(** Below and above a region. *)
Lemma not_contains_before ars v x y b : ends_before ars x y -> ars !! y = Some b -> va b <= v -> ~ contains ars v x.
Proof. intros (a & b' & H1 & H2 & H3 & _) Hb Hv (a' & Ha & Hc). simplify_eq. lia. Qed.
Lemma not_contains_after ars v x y b : ends_before ars y x -> ars !! y = Some b -> v < va b + len b -> ~ contains ars v x.
Proof. intros (b' & a & H2 & H1 & H3 & _) Hb Hv (a' & Ha & Hc). simplify_eq. lia. Qed.

Section lookup.
Context `{!gen_heapGS Z Z Σ}.
Context (ars : gmap Z area) (v : Z).

Lemma lookup_loop fuel : forall k t,
  regions_ok ars (inorder (plug k t)) -> Forall (fun x => ~ contains ars v x) (before k ++ after k) ->
  (length (inorder t) < fuel)%nat ->
  ctx_at regions k (addr t) -∗ tree_at (top k) t -∗
  hwp (sloop fuel (fun n =>
    cur ← load n;
    if cur =? 0 then mret (Break 0)
    else
      r ← sopt (fun _ => ars !! cur);
      let start := va r in
      let end_ := u64 (va r + len r) in
      if v <? start then mret (Next (rb_left cur))
      else if end_ <=? v then mret (Next (rb_right cur))
      else mret (Break cur)) (link regions k)) (fun r => ⌜found ars (inorder (plug k t)) v r⌝ ∗ own_tree regions (plug k t)).
Proof.
  induction fuel as [|fuel IH]; intros k t Hok Hn Hf; [lia|]. iIntros "Hk Ht". iApply hwp_loop_step.
  iDestruct (ctx_acc with "Hk") as "[Hl Hk]". hwp_ld "Hl". iDestruct ("Hk" with "Hl") as "Hk".
  destruct t as [|c l y r]; cbn [addr Z.eqb].
  { iApply hwp_ret. iSplit; [|by iApply (own_plug regions k E with "Hk")]. iPureIntro. right. split; [done|]. intros x Hx.
    rw inorder_plug in Hx. rw Forall_forall in Hn. apply Hn, list_elem_of_In. done. }
  iAssert ⌜addr_ok y⌝%I as %Hy; [by iDestruct "Ht" as "[[? _] _]"|]. nonzero. cbn [inorder] in Hf. rw length_app in Hf. cbn [length] in Hf.
  assert (Hyin : y ∈ inorder (plug k (T c l y r))) by (rw inorder_plug; cbn [inorder]; rw !elem_of_app elem_of_cons; auto).
  destruct (ro_in _ _ Hok y Hyin) as [a Ha]. pose proof (ro_ok _ _ Hok y a Ha) as (A1 & A2 & A3 & A4).
  pose proof (ro_sorted _ _ Hok) as Hs. rw inorder_plug in Hs. cbn [inorder] in Hs. rw -app_assoc app_assoc in Hs. cbn [app] in Hs.
  apply sorted_split in Hs as [Hlt Hgt].
  iApply hwp_bind. iIntros (m) "Hm". iModIntro. iExists a, m. iFrame "Hm". iSplit; [iPureIntro; unfold sopt; by rw Ha|]. cbv zeta.
  rw u64_small; [|lia]. destruct (v <? va a) eqn:E1; [|destruct (va a + len a <=? v) eqn:E2]; zbool.
  - iApply hwp_ret. iDestruct "Ht" as "(Hy & Tl & Tr)". iApply (IH (Fr Lft c y r :: k) l with "[-Tl] Tl"); [done| |lia|by iFrame].
    cbn [before after]. apply Forall_app in Hn as [Hb Haf]. apply Forall_app in Hgt as [Hgr _]. apply Forall_app. split; [done|].
    constructor; [intros (a' & ? & ?); simplify_eq; lia|]. apply Forall_app. split; [|done].
    eapply Forall_impl; [|exact Hgr]. intros x Hx. eapply not_contains_after; [done..|]. lia.
  - iApply hwp_ret. iDestruct "Ht" as "(Hy & Tl & Tr)". rw node_flip. iApply (IH (Fr Rgt c y l :: k) r with "[-Tr] Tr"); [done| |lia|by iFrame].
    cbn [before after]. apply Forall_app in Hn as [Hb Haf]. apply Forall_app in Hlt as [_ Hll]. rw -!app_assoc. cbn [app]. apply Forall_app. split; [done|].
    apply Forall_app. split; [|constructor; [intros (a' & ? & ?); simplify_eq; lia|done]].
    eapply Forall_impl; [|exact Hll]. intros x Hx. eapply not_contains_before; [exact Hx|exact Ha|]. lia.
  - iApply hwp_ret. iSplit; [iPureIntro; left; split; [done|]; exists a; split; [done|lia]|]. by iApply (own_plug regions k (T c l y r) with "Hk").
Qed.
End lookup.

Lemma readonly_sopt {A} (f : words -> option A) : readonly (sopt f).
Proof. intros m a m'. unfold sopt. destruct (f m); [intros [= _ ->]|]; done. Qed.
#[export] Hint Resolve readonly_sopt : reading.

Lemma readonly_lookup ars v : readonly (lookup_in ars v).
Proof. unfold lookup_in. reading. Qed.
#[export] Hint Resolve readonly_lookup : reading.

Lemma lookup_in_spec m ars t v :
  rb_at m regions t -> regions_ok ars (inorder t) -> exists r, lookup_in ars v m = Done r m /\ found ars (inorder t) v r.
Proof.
  intros Hm Hr. apply (run_reading _ _ regions t); [apply readonly_lookup|done|]. intros Σ G. iIntros "[Hr Ht]".
  iApply (hwp_tree_loop regions _ _ [] t with "Hr Ht"). iIntros (fuel Hf) "Hr Ht". cbn [length] in Hf.
  iApply (lookup_loop ars v fuel [] t with "Hr Ht"); [done|constructor|done].
Qed.

Lemma in_tree_reading {A} (c : W A) s a : c (tree_mem s) = Done a (tree_mem s) -> in_tree c s = Done a s.
Proof. unfold in_tree. intros ->. by destruct s. Qed.

Lemma lookup_spec s xs v : space_ok s xs -> exists r, lookup v s = Done r s /\ found (areas s) xs v r.
Proof.
  intros [(t & Hm & _ & <-) Hr _ _ _]. destruct (lookup_in_spec _ _ _ v Hm Hr) as (r & Er & Hf). exists r. split; [|done].
  unfold lookup. cbn. by apply in_tree_reading.
Qed.

(** ** A new region *)

Definition key_of (ars : gmap Z area) (x : Z) : Z := default 0 (va <$> ars !! x).

Lemma region_cmp_compares ars a xs : area_ok a -> regions_ok ars xs -> compares (region_cmp ars (va a)) (key_of ars) (va a) xs.
Proof.
  intros Ha Hr. apply Forall_forall. intros y Hy%list_elem_of_In. destruct (ro_in _ _ Hr y Hy) as [b Hb].
  pose proof (ro_ok _ _ Hr _ _ Hb) as Hbo. unfold region_cmp, key_of. rw Hb. cbn [fmap option_fmap option_map default from_option].
  destruct Ha as (A1 & _ & A3 & A4), Hbo as (B1 & _ & B3 & B4). rw (s64_small (va a)); [|lia]. rw (s64_small (va b)); [|lia]. rw s64_small; [|lia].
  unfold id. repeat zif; try done; lia.
Qed.

Lemma sorted_by_key ars xs : StronglySorted (ends_before ars) xs -> by_key (key_of ars) xs.
Proof.
  induction 1 as [|x xs _ IH Hx]; [constructor|]. constructor; [done|]. eapply Forall_impl; [|exact Hx].
  intros y (a & b & Ha & Hb & _ & Hlt). unfold key_of. by rw Ha Hb.
Qed.

(** The fresh words of a new node. *)
Definition with_node (x : Z) (m : words) : words := <[x := 0]> (<[rb_right x := 0]> (<[rb_left x := 0]> m)).

Lemma with_node_lookup x m a : a < x -> with_node x m !! a = m !! a.
Proof. intros H. unfold with_node, rb_right, rb_left. rw !lookup_insert_ne; [done|lia..]. Qed.

Lemma words_below m root t h a : rb_at m root t -> (forall b, is_Some (m !! b) -> b < h) -> a ∈ (rb_words root t).*1 -> a < h.
Proof.
  intros [[_ Hin] _] Hb Ha. apply list_elem_of_fmap in Ha as ([b v] & -> & Hw). apply Hb. rw (Hin b v Hw). by eexists.
Qed.

Lemma node_fresh m t h : rb_at m regions t -> (forall b, is_Some (m !! b) -> b < h) -> holds (with_node h m) (node_words h 0 0 0 ++ rb_words regions t).
Proof.
  intros Hm Hb. pose proof (words_below m regions t h) as Hlt. destruct Hm as [[Hnd Hin] Hok]. split.
  - rw fmap_app. apply list.NoDup_app. split; [|split; [|done]].
    + cbn. unfold rb_right, rb_left. repeat constructor; rw ?elem_of_cons; intros H; decompose [or] H; try lia; by eapply elem_of_nil.
    + intros a Ha Hw. specialize (Hlt a (conj (conj Hnd Hin) Hok) Hb Hw). cbn in Ha. unfold rb_right, rb_left in Ha. rw !elem_of_cons in Ha.
      destruct Ha as [->|[->|[->|Ha%elem_of_nil]]]; [lia..|done].
  - intros a v [Ha|Ha]%elem_of_app.
    + unfold node_words in Ha. rw !elem_of_cons in Ha. unfold with_node, rb_right, rb_left in *.
      destruct Ha as [[= -> ->]|[[= -> ->]|[[= -> ->]|Ha%elem_of_nil]]]; [by rw lookup_insert_eq| | |done].
      * rw lookup_insert_ne; [by rw lookup_insert_eq|lia].
      * rw lookup_insert_ne; [|lia]. rw lookup_insert_ne; [by rw lookup_insert_eq|lia].
    + rw with_node_lookup; [by apply Hin|]. apply Hlt; [done|done|]. apply list_elem_of_fmap. by exists (a, v).
Qed.

(** The range of an area does not touch a region. *)
Definition clear_of (ars : gmap Z area) (xs : list Z) (a : area) : Prop :=
  forall x b, x ∈ xs -> ars !! x = Some b -> va b <> va a /\ (va a + len a <= va b \/ va b + len b <= va a).

Definition new_region (a : area) : SM space bool := x ← new_area a; add_region x.

Lemma regions_ok_ext ars xs h a : regions_ok ars xs -> (forall x, is_Some (ars !! x) -> x < h) -> area_ok a -> regions_ok (<[h := a]> ars) xs.
Proof.
  intros [H1 H2 H3] Hb Ha. assert (Hne : forall x b, ars !! x = Some b -> <[h := a]> ars !! x = Some b).
  { intros x b Hx. rw lookup_insert_ne; [done|]. assert (x < h) by (apply Hb; by eexists). lia. }
  split.
  - intros x b. destruct (decide (h = x)) as [->|Hx]; [rw lookup_insert_eq; by intros [= <-]|rw lookup_insert_ne //; apply H1].
  - intros x Hx. destruct (H2 x Hx) as [b Hxb]. eauto.
  - clear H1 H2. induction H3 as [|x xs _ IH Hx]; [constructor|]. constructor; [done|]. eapply Forall_impl; [|exact Hx].
    intros y (b & c & Hxb & Hyc & ?). exists b, c. eauto.
Qed.

Lemma sorted_insert_at {A} (R : A -> A -> Prop) l1 x l2 : StronglySorted R (l1 ++ l2) ->
  Forall (fun y => R y x) l1 -> Forall (R x) l2 -> StronglySorted R (l1 ++ x :: l2).
Proof.
  intros Hs H1 H2. induction l1 as [|y l1 IH]; cbn [app] in *; [by constructor|].
  inversion Hs as [|? ? Hs' Hy]; subst. apply Forall_cons_iff in H1 as [Hyx H1]. constructor; [by apply IH|].
  apply Forall_app in Hy as [Hy1 Hy2]. apply Forall_app. split; [done|]. by constructor.
Qed.

Lemma sorted_place ars l1 x l2 a :
  regions_ok ars (l1 ++ l2) -> ars !! x = Some a -> clear_of ars (l1 ++ l2) a ->
  before_key (key_of ars) (va a) l1 -> after_key (key_of ars) (va a) l2 -> StronglySorted (ends_before ars) (l1 ++ x :: l2).
Proof.
  intros Hr Hx Hc H1 H2. pose proof (ro_ok _ _ Hr _ _ Hx) as (_ & _ & Ha & _). apply sorted_insert_at; [apply Hr| |]; apply Forall_forall; intros y Hy.
  - pose proof (proj1 (Forall_forall _ _) H1 y Hy) as Hk. apply list_elem_of_In in Hy. assert (Hy' : y ∈ l1 ++ l2) by (apply elem_of_app; auto).
    destruct (ro_in _ _ Hr y Hy') as [b Hb]. destruct (Hc y b Hy' Hb) as [Hne Hor]. unfold key_of in Hk. rw Hb in Hk. cbn in Hk.
    pose proof (ro_ok _ _ Hr _ _ Hb) as (_ & _ & Hlb & _). exists b, a. split; [done|]. split; [done|]. lia.
  - pose proof (proj1 (Forall_forall _ _) H2 y Hy) as Hk. apply list_elem_of_In in Hy. assert (Hy' : y ∈ l1 ++ l2) by (apply elem_of_app; auto).
    destruct (ro_in _ _ Hr y Hy') as [b Hb]. destruct (Hc y b Hy' Hb) as [Hne Hor]. unfold key_of in Hk. rw Hb in Hk. cbn in Hk.
    pose proof (ro_ok _ _ Hr _ _ Hb) as (_ & _ & Hlb & _). exists a, b. split; [done|]. split; [done|]. lia.
Qed.

(** Everything about a space but its tree and areas. *)
Definition same_rest (s s' : space) : Prop := pt s' = pt s /\ lo s' = lo s /\ hi s' = hi s /\ is_kspace s' = is_kspace s.

(** [new mm::area] and [add_region]: a region that is clear of the others is
    added in its place; one at the address of another is not, and nobody knows. *)
Lemma new_region_spec s xs a : space_ok s xs -> area_ok a -> heap s + 24 <= 2 ^ 64 ->
  exists s', same_rest s s' /\ areas s' = <[heap s := a]> (areas s) /\ heap s' = heap s + 24 /\
    (clear_of (areas s) xs a -> exists l1 l2, new_region a s = Done true s' /\ xs = l1 ++ l2 /\ space_ok s' (l1 ++ heap s :: l2)) /\
    ((exists x b, x ∈ xs /\ areas s !! x = Some b /\ va b = va a) -> new_region a s = Done false s' /\ space_ok s' xs).
Proof.
  intros Hs Ha Hh. pose proof Hs as [(t & Hm & Ht & <-) Hr Hw Hx [Hh1 Hh2]]. set (x := heap s) in *. set (ars := <[x := a]> (areas s)).
  assert (Hr' : regions_ok ars (inorder t)) by (by apply regions_ok_ext). set (m := with_node x (tree_mem s)).
  pose proof (node_fresh _ _ _ Hm Hw) as Hn. fold x m in Hn. assert (Hm' : rb_at m regions t) by (split; [by apply holds_app in Hn as [_ ?]|apply Hm]).
  assert (Hkx : key_of ars x = va a) by (unfold key_of, ars; by rw lookup_insert_eq).
  destruct (rb_insert_run m regions t x 0 0 0 (region_cmp ars (va a)) (key_of ars)) as (r & m2 & t2 & Er & Hres & Hm2 & Hk);
    [unfold addr_ok; lia|done|done|by apply sorted_by_key; apply Hr'|done|rw Hkx; by apply region_cmp_compares|].
  assert (Hdom : forall b, is_Some (m2 !! b) -> b < x + 24).
  { intros b Hb. apply (steady_insert _ _ _ _ _ _ Er) in Hb. unfold m, with_node in Hb. rw !lookup_insert_is_Some in Hb. unfold rb_right, rb_left in Hb.
    destruct Hb as [<-|[_ [<-|[_ [<-|[_ Hb]]]]]]; [lia..|]. apply Hw in Hb. lia. }
  exists (Space m2 ars (pt s) (lo s) (hi s) (is_kspace s) (x + 24)). split; [by repeat split|]. split; [done|]. split; [done|].
  assert (Hrun : new_region a s = Done r (Space m2 ars (pt s) (lo s) (hi s) (is_kspace s) (x + 24))).
  { unfold new_region, new_area, add_region, get_area, mbind, SM_bind, gets, modify, sopt. cbn. fold x ars. unfold ars at 1. rw lookup_insert_eq.
    unfold in_tree. cbn [tree_mem]. fold (with_node x (tree_mem s)). fold m. rw Er. done. }
  assert (Hareas : forall y, is_Some (ars !! y) -> y < x + 24).
  { intros y. unfold ars. rw lookup_insert_is_Some. intros [<-|[_ Hy%Hx]]; lia. }
  assert (Hclear : forall xs, clear_of (areas s) xs a -> (forall y, y ∈ xs -> is_Some (areas s !! y)) -> clear_of ars xs a).
  { intros ys Hc Hi y b Hy Hb. unfold ars in Hb. rw lookup_insert_ne in Hb; [eauto|]. specialize (Hx y (Hi y Hy)). lia. }
  destruct r.
  - destruct Hres as (l1 & l2 & H1 & H2 & H3 & H4 & H5). rw Hkx in H2 H3. split.
    + intros Hc. exists l1, l2. split; [done|]. split; [done|]. split; cbn [tree_mem areas heap]; [by exists t2| |done|done|zlia].
      rw H1 in Hr' Hc. split; [apply Hr'| |].
      * intros y. rw elem_of_app elem_of_cons. intros [Hy|[->|Hy]]; [apply Hr'; rw elem_of_app; auto|unfold ars; rw lookup_insert_eq; by eexists|apply Hr'; rw elem_of_app; auto].
      * apply (sorted_place ars l1 x l2 a); [done|unfold ars; by rw lookup_insert_eq| |done|done]. apply Hclear; [done|]. intros y Hy. rw -H1 in Hy. by apply Hr.
    + intros (y & b & Hy & Hb & Hva). exfalso. rw H1 in Hy. assert (Hkb : key_of ars y = va a).
      { unfold key_of, ars. rw lookup_insert_ne; [by rw Hb|]. assert (y < x) by (apply Hx; by eexists). lia. }
      unfold before_key, after_key in *. rw Forall_forall in H2. rw Forall_forall in H3.
      apply elem_of_app in Hy as [Hy%list_elem_of_In|Hy%list_elem_of_In]; [apply H2 in Hy|apply H3 in Hy]; lia.
  - destruct Hres as (y & Hy & Hky). split.
    + intros Hc. exfalso. destruct (ro_in _ _ Hr y Hy) as [b Hb]. destruct (Hc y b Hy Hb) as [Hne _]. apply Hne.
      rw Hkx in Hky. unfold key_of, ars in Hky. rw lookup_insert_ne in Hky; [by rw Hb in Hky|]. assert (y < x) by (apply Hx; by eexists). lia.
    + intros _. split; [done|]. assert (m2 = m) as -> by (pose proof (insert_false _ _ _ _ _ Er); congruence).
      split; cbn [tree_mem areas heap]; [by exists t|done|done|done|zlia].
Qed.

● ● ● ●

*Exercise goal*. Send back exactly the lines of the listing above starting at the one with "Lemma readonly_lookup ars" and ending at the one with "intros Ha Hr.", inclusive, and no others.

*Problem solution*.
Lemma readonly_lookup ars v : readonly (lookup_in ars v).
Proof. unfold lookup_in. reading. Qed.
#[export] Hint Resolve readonly_lookup : reading.

Lemma lookup_in_spec m ars t v :
  rb_at m regions t -> regions_ok ars (inorder t) -> exists r, lookup_in ars v m = Done r m /\ found ars (inorder t) v r.
Proof.
  intros Hm Hr. apply (run_reading _ _ regions t); [apply readonly_lookup|done|]. intros Σ G. iIntros "[Hr Ht]".
  iApply (hwp_tree_loop regions _ _ [] t with "Hr Ht"). iIntros (fuel Hf) "Hr Ht". cbn [length] in Hf.
  iApply (lookup_loop ars v fuel [] t with "Hr Ht"); [done|constructor|done].
Qed.

Lemma in_tree_reading {A} (c : W A) s a : c (tree_mem s) = Done a (tree_mem s) -> in_tree c s = Done a s.
Proof. unfold in_tree. intros ->. by destruct s. Qed.

Lemma lookup_spec s xs v : space_ok s xs -> exists r, lookup v s = Done r s /\ found (areas s) xs v r.
Proof.
  intros [(t & Hm & _ & <-) Hr _ _ _]. destruct (lookup_in_spec _ _ _ v Hm Hr) as (r & Er & Hf). exists r. split; [|done].
  unfold lookup. cbn. by apply in_tree_reading.
Qed.

(** ** A new region *)

Definition key_of (ars : gmap Z area) (x : Z) : Z := default 0 (va <$> ars !! x).

Lemma region_cmp_compares ars a xs : area_ok a -> regions_ok ars xs -> compares (region_cmp ars (va a)) (key_of ars) (va a) xs.
Proof.
  intros Ha Hr. apply Forall_forall. intros y Hy%list_elem_of_In. destruct (ro_in _ _ Hr y Hy) as [b Hb].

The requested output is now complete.